Whatever the listing holds, output it without alteration.
☆ ☆ ☆
(** When the widths of the decoded tokens are in ascending order, the
    variants are the decoded tokens in the order of the file name. *)
Theorem ascending_names_keep_their_order
  (sizesPart originalExtention : string) :
  StronglySorted width_le (map (decode originalExtention) (split "_" sizesPart)) ->
  processVariants sizesPart originalExtention
  = map (decode originalExtention) (split "_" sizesPart).
Proof.
  unfold processVariants.
  generalize (map (decode originalExtention) (split "_" sizesPart)).
  induction 1 as [|x r Hs IH Hx]; [reflexivity|].
  cbn [sort]. rewrite IH. destruct r as [|y r']; [reflexivity|].
  cbn [insert]. inversion Hx as [|? ? Hxy _]; subst.
  assert (E : positive (by_width x y) = false).
  { unfold width_le, num_le in Hxy. unfold by_width.
    destruct (width x) as [|a|[]], (width y) as [|b|[]];
      try contradiction; try reflexivity.
    cbn [sub]. rewrite positive_to_number. apply Z.ltb_ge. lia. }
  rewrite E. reflexivity.
Qed.
End VariantOrder.

(* ================================================================= *)
(** ** The last segment and the variant pathnames *)

Section Pathnames.
Import Shape.

Lemma pop_cons {A} (x y : A) (l : list A) : pop (x :: y :: l) = pop (y :: l).
Proof.
  unfold pop. cbn [rev].
  destruct (rev l ++ [y])%list as [|z r] eqn:E.
  - destruct (rev l); discriminate.
  - reflexivity.
Qed.

Lemma split_single sep s h :
  split sep s = [h] -> s = h /\ without sep h = true.
Proof.
  revert h. induction s as [|c t IH]; intros h H.
  - injection H as <-. auto.
  - cbn [split] in H. destruct (Ascii.eqb c sep) eqn:E.
    + pose proof (split_not_nil sep t). destruct (split sep t); [contradiction|discriminate].
    + destruct (split sep t) as [|h' r] eqn:Es; [injection H as <-|].
      * exfalso. exact (split_not_nil sep t Es).
      * destruct r; [|discriminate]. injection H as <-.
        destruct (IH h' eq_refl) as [-> Hw].
        split; [reflexivity|]. unfold without in *. cbn [all_chars].
        rewrite E, Hw. reflexivity.
Qed.

Lemma lastSegment_suffix (pathname : string) :
  exists dir,
    pathname = dir ++ lastSegment pathname
    /\ without "/" (lastSegment pathname) = true
    /\ (dir = "" \/ exists d, dir = d ++ "/").
Proof.
  unfold lastSegment.
  induction pathname as [|c t (dir & Hd & Hw & He)].
  - exists "". repeat split. left. reflexivity.
  - cbn [split]. destruct (Ascii.eqb c "/") eqn:E.
    + apply Ascii.eqb_eq in E. subst c.
      destruct (split "/" t) as [|h r] eqn:Es; [exfalso; exact (split_not_nil _ _ Es)|].
      rewrite pop_cons. exists (String "/" dir).
      split; [simpl; rewrite <- Hd; reflexivity|]. split; [exact Hw|].
      right. destruct He as [-> | (d & ->)].
      * exists "". reflexivity.
      * exists (String "/" d). reflexivity.
    + destruct (split "/" t) as [|h r] eqn:Es; [exfalso; exact (split_not_nil _ _ Es)|].
      destruct r as [|h2 r].
      * destruct (split_single _ _ _ Es) as [-> Hh].
        exists "". split; [reflexivity|]. split; [|left; reflexivity].
        cbn [pop rev app str]. unfold without. cbn [all_chars].
        rewrite E. exact Hh.
      * rewrite pop_cons. rewrite pop_cons in Hd, Hw.
        exists (String c dir). split; [simpl; rewrite <- Hd; reflexivity|].
        split; [exact Hw|]. right.
        destruct He as [-> | (d & ->)].
        -- exfalso. simpl in Hd.
           assert (Hs : split "/" t = [t]) by (apply split_without; rewrite Hd at 1; exact Hw).
           rewrite Es in Hs. discriminate.
        -- exists (String c d). reflexivity.
Qed.
(* ===== verification/_CoqProject ===== *)
-Q . S2P
Prelude.v
CMem.v
Words.v
Ctype.v
MemFuncs.v
Periods.v
Memmem.v
StrScan.v
StrTok.v
StrCmp.v
StrCopy.v
StrToNum.v
Calendar.v
TimeFmt.v
MkTime.v
DList.v
WmemBlock.v
WmemLists.v
WmemLayout.v
WmemHeap.v
WmemSplit.v
WmemInv.v
WmemAlloc.v
WmemRealloc.v
WmemClient.v
Sort.v
TreeSearch.v
Malloc.v
HashMap.v
HashMapOps.v
Fds.v
Stdio.v
StdioSpec.v
StdioWrite.v
StdioRead.v
StdioInput.v
StdioSeek.v
StdioFwrite.v
StdioSession.v
Printf.v
PrintfDigits.v
PrintfParse.v
PrintfOut.v
PrintfSpec.v
PrintfFormat.v
PrintfSession.v
WmemTree.v
WmemTreeRep.v
WmemTreeRB.v
WmemTreeRemove.v
WmemTreeSearch.v
WmemTreeNear.v
WmemTreeOps.v
WmemTreeForest.v
WmemTreeWalk.v
WmemTreeSession.v
WmemTreeString.v
WmemStrings.v
Threads.v
Pthread.v
PthreadMachine.v
PthreadMonitor.v
PthreadRules.v
PthreadBarrier.v
PthreadRounds.v
PthreadInit.v
PthreadSem.v
PthreadOnce.v
PthreadMutex.v
(** A word all of whose bytes are [c]: [c | c << 8], then [|= << 16]. *)
Definition repeat_char (c : Z) : Z :=
  let r := Z.lor c (u32 (Z.shiftl c 8)) in
  Z.lor r (u32 (Z.shiftl r 16)).

(** ** Bytes of a word *)

Lemma testbit_byte_cons a b n :
  is_byte b → 0 <= n →
  Z.testbit (a * 256 + b) n = if n <? 8 then Z.testbit b n else Z.testbit a (n - 8).
Proof.
  intros Hb Hn. unfold is_byte in Hb. destruct (n <? 8) eqn:E; b2p.
  - rewrite <- (Z.mod_pow2_bits_low (a * 256 + b) 8) by lia.
    f_equal. change (2 ^ 8) with 256. dlia.
  - replace n with (n - 8 + 8) at 1 by lia. rewrite <- Z.div_pow2_bits by lia.
    f_equal. change (2 ^ 8) with 256. dlia.
Qed.

Lemma byte_testbit_high b n : is_byte b → 8 <= n → Z.testbit b n = false.
Proof.
  intros Hb Hn. unfold is_byte in Hb.
  rewrite <- (Z.mod_small b (2 ^ 8)) by (change (2 ^ 8) with 256; lia).
  apply Z.mod_pow2_bits_high. lia.
Qed.

Section Bitwise.
Context (op : Z → Z → Z) (bop : bool → bool → bool).
Context (op_spec : ∀ a b n, 0 <= n → Z.testbit (op a b) n = bop (Z.testbit a n) (Z.testbit b n)).
Context (bop_ff : bop false false = false).
Context (op_nonneg : ∀ a b, 0 <= a → 0 <= b → 0 <= op a b).

Lemma byte_op a b : is_byte a → is_byte b → is_byte (op a b).
Proof.
  intros Ha Hb. pose proof (op_nonneg a b) as Hnn.
  assert (op a b = op a b mod 2 ^ 8) as ->.
  { apply Z.bits_inj'. intros n Hn. destruct (Z.lt_ge_cases n 8).
    - by rewrite Z.mod_pow2_bits_low by lia.
    - rewrite Z.mod_pow2_bits_high by lia. rewrite op_spec by lia.
      by rewrite !byte_testbit_high by done. }
  unfold is_byte. change (2 ^ 8) with 256. apply Z.mod_pos_bound. lia.
Qed.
☆ ☆ ☆
• Written answer:
(** When the widths of the decoded tokens are in ascending order, the
    variants are the decoded tokens in the order of the file name. *)
Theorem ascending_names_keep_their_order
  (sizesPart originalExtention : string) :
  StronglySorted width_le (map (decode originalExtention) (split "_" sizesPart)) ->
  processVariants sizesPart originalExtention
  = map (decode originalExtention) (split "_" sizesPart).
Proof.
  unfold processVariants.
  generalize (map (decode originalExtention) (split "_" sizesPart)).
  induction 1 as [|x r Hs IH Hx]; [reflexivity|].
  cbn [sort]. rewrite IH. destruct r as [|y r']; [reflexivity|].
  cbn [insert]. inversion Hx as [|? ? Hxy _]; subst.
  assert (E : positive (by_width x y) = false).
  { unfold width_le, num_le in Hxy. unfold by_width.
    destruct (width x) as [|a|[]], (width y) as [|b|[]];
      try contradiction; try reflexivity.
    cbn [sub]. rewrite positive_to_number. apply Z.ltb_ge. lia. }
  rewrite E. reflexivity.
Qed.
End VariantOrder.

(* ================================================================= *)
(** ** The last segment and the variant pathnames *)

Section Pathnames.
Import Shape.

Lemma pop_cons {A} (x y : A) (l : list A) : pop (x :: y :: l) = pop (y :: l).
Proof.
  unfold pop. cbn [rev].
  destruct (rev l ++ [y])%list as [|z r] eqn:E.
  - destruct (rev l); discriminate.
  - reflexivity.
Qed.

Lemma split_single sep s h :
  split sep s = [h] -> s = h /\ without sep h = true.
Proof.
  revert h. induction s as [|c t IH]; intros h H.
  - injection H as <-. auto.
  - cbn [split] in H. destruct (Ascii.eqb c sep) eqn:E.
    + pose proof (split_not_nil sep t). destruct (split sep t); [contradiction|discriminate].
    + destruct (split sep t) as [|h' r] eqn:Es; [injection H as <-|].
      * exfalso. exact (split_not_nil sep t Es).
      * destruct r; [|discriminate]. injection H as <-.
        destruct (IH h' eq_refl) as [-> Hw].
        split; [reflexivity|]. unfold without in *. cbn [all_chars].
        rewrite E, Hw. reflexivity.
Qed.

Lemma lastSegment_suffix (pathname : string) :
  exists dir,
    pathname = dir ++ lastSegment pathname
    /\ without "/" (lastSegment pathname) = true
    /\ (dir = "" \/ exists d, dir = d ++ "/").
Proof.
  unfold lastSegment.
  induction pathname as [|c t (dir & Hd & Hw & He)].
  - exists "". repeat split. left. reflexivity.
  - cbn [split]. destruct (Ascii.eqb c "/") eqn:E.
    + apply Ascii.eqb_eq in E. subst c.
      destruct (split "/" t) as [|h r] eqn:Es; [exfalso; exact (split_not_nil _ _ Es)|].
      rewrite pop_cons. exists (String "/" dir).
      split; [simpl; rewrite <- Hd; reflexivity|]. split; [exact Hw|].
      right. destruct He as [-> | (d & ->)].
      * exists "". reflexivity.
      * exists (String "/" d). reflexivity.
    + destruct (split "/" t) as [|h r] eqn:Es; [exfalso; exact (split_not_nil _ _ Es)|].
      destruct r as [|h2 r].
      * destruct (split_single _ _ _ Es) as [-> Hh].
        exists "". split; [reflexivity|]. split; [|left; reflexivity].
        cbn [pop rev app str]. unfold without. cbn [all_chars].
        rewrite E. exact Hh.
      * rewrite pop_cons. rewrite pop_cons in Hd, Hw.
        exists (String c dir). split; [simpl; rewrite <- Hd; reflexivity|].
        split; [exact Hw|]. right.
        destruct He as [-> | (d & ->)].
        -- exfalso. simpl in Hd.
           assert (Hs : split "/" t = [t]) by (apply split_without; rewrite Hd at 1; exact Hw).
           rewrite Es in Hs. discriminate.
        -- exists (String c d). reflexivity.
Qed.
(* ===== verification/_CoqProject ===== *)
-Q . S2P
Prelude.v
CMem.v
Words.v
Ctype.v
MemFuncs.v
Periods.v
Memmem.v
StrScan.v
StrTok.v
StrCmp.v
StrCopy.v
StrToNum.v
Calendar.v
TimeFmt.v
MkTime.v
DList.v
WmemBlock.v
WmemLists.v
WmemLayout.v
WmemHeap.v
WmemSplit.v
WmemInv.v
WmemAlloc.v
WmemRealloc.v
WmemClient.v
Sort.v
TreeSearch.v
Malloc.v
HashMap.v
HashMapOps.v
Fds.v
Stdio.v
StdioSpec.v
StdioWrite.v
StdioRead.v
StdioInput.v
StdioSeek.v
StdioFwrite.v
StdioSession.v
Printf.v
PrintfDigits.v
PrintfParse.v
PrintfOut.v
PrintfSpec.v
PrintfFormat.v
PrintfSession.v
WmemTree.v
WmemTreeRep.v
WmemTreeRB.v
WmemTreeRemove.v
WmemTreeSearch.v
WmemTreeNear.v
WmemTreeOps.v
WmemTreeForest.v
WmemTreeWalk.v
WmemTreeSession.v
WmemTreeString.v
WmemStrings.v
Threads.v
Pthread.v
PthreadMachine.v
PthreadMonitor.v
PthreadRules.v
PthreadBarrier.v
PthreadRounds.v
PthreadInit.v
PthreadSem.v
PthreadOnce.v
PthreadMutex.v
(** A word all of whose bytes are [c]: [c | c << 8], then [|= << 16]. *)
Definition repeat_char (c : Z) : Z :=
  let r := Z.lor c (u32 (Z.shiftl c 8)) in
  Z.lor r (u32 (Z.shiftl r 16)).

(** ** Bytes of a word *)

Lemma testbit_byte_cons a b n :
  is_byte b → 0 <= n →
  Z.testbit (a * 256 + b) n = if n <? 8 then Z.testbit b n else Z.testbit a (n - 8).
Proof.
  intros Hb Hn. unfold is_byte in Hb. destruct (n <? 8) eqn:E; b2p.
  - rewrite <- (Z.mod_pow2_bits_low (a * 256 + b) 8) by lia.
    f_equal. change (2 ^ 8) with 256. dlia.
  - replace n with (n - 8 + 8) at 1 by lia. rewrite <- Z.div_pow2_bits by lia.
    f_equal. change (2 ^ 8) with 256. dlia.
Qed.

Lemma byte_testbit_high b n : is_byte b → 8 <= n → Z.testbit b n = false.
Proof.
  intros Hb Hn. unfold is_byte in Hb.
  rewrite <- (Z.mod_small b (2 ^ 8)) by (change (2 ^ 8) with 256; lia).
  apply Z.mod_pow2_bits_high. lia.
Qed.

Section Bitwise.
Context (op : Z → Z → Z) (bop : bool → bool → bool).
Context (op_spec : ∀ a b n, 0 <= n → Z.testbit (op a b) n = bop (Z.testbit a n) (Z.testbit b n)).
Context (bop_ff : bop false false = false).
Context (op_nonneg : ∀ a b, 0 <= a → 0 <= b → 0 <= op a b).

Lemma byte_op a b : is_byte a → is_byte b → is_byte (op a b).
Proof.
  intros Ha Hb. pose proof (op_nonneg a b) as Hnn.
  assert (op a b = op a b mod 2 ^ 8) as ->.
  { apply Z.bits_inj'. intros n Hn. destruct (Z.lt_ge_cases n 8).
    - by rewrite Z.mod_pow2_bits_low by lia.
    - rewrite Z.mod_pow2_bits_high by lia. rewrite op_spec by lia.
      by rewrite !byte_testbit_high by done. }
  unfold is_byte. change (2 ^ 8) with 256. apply Z.mod_pos_bound. lia.
Qed.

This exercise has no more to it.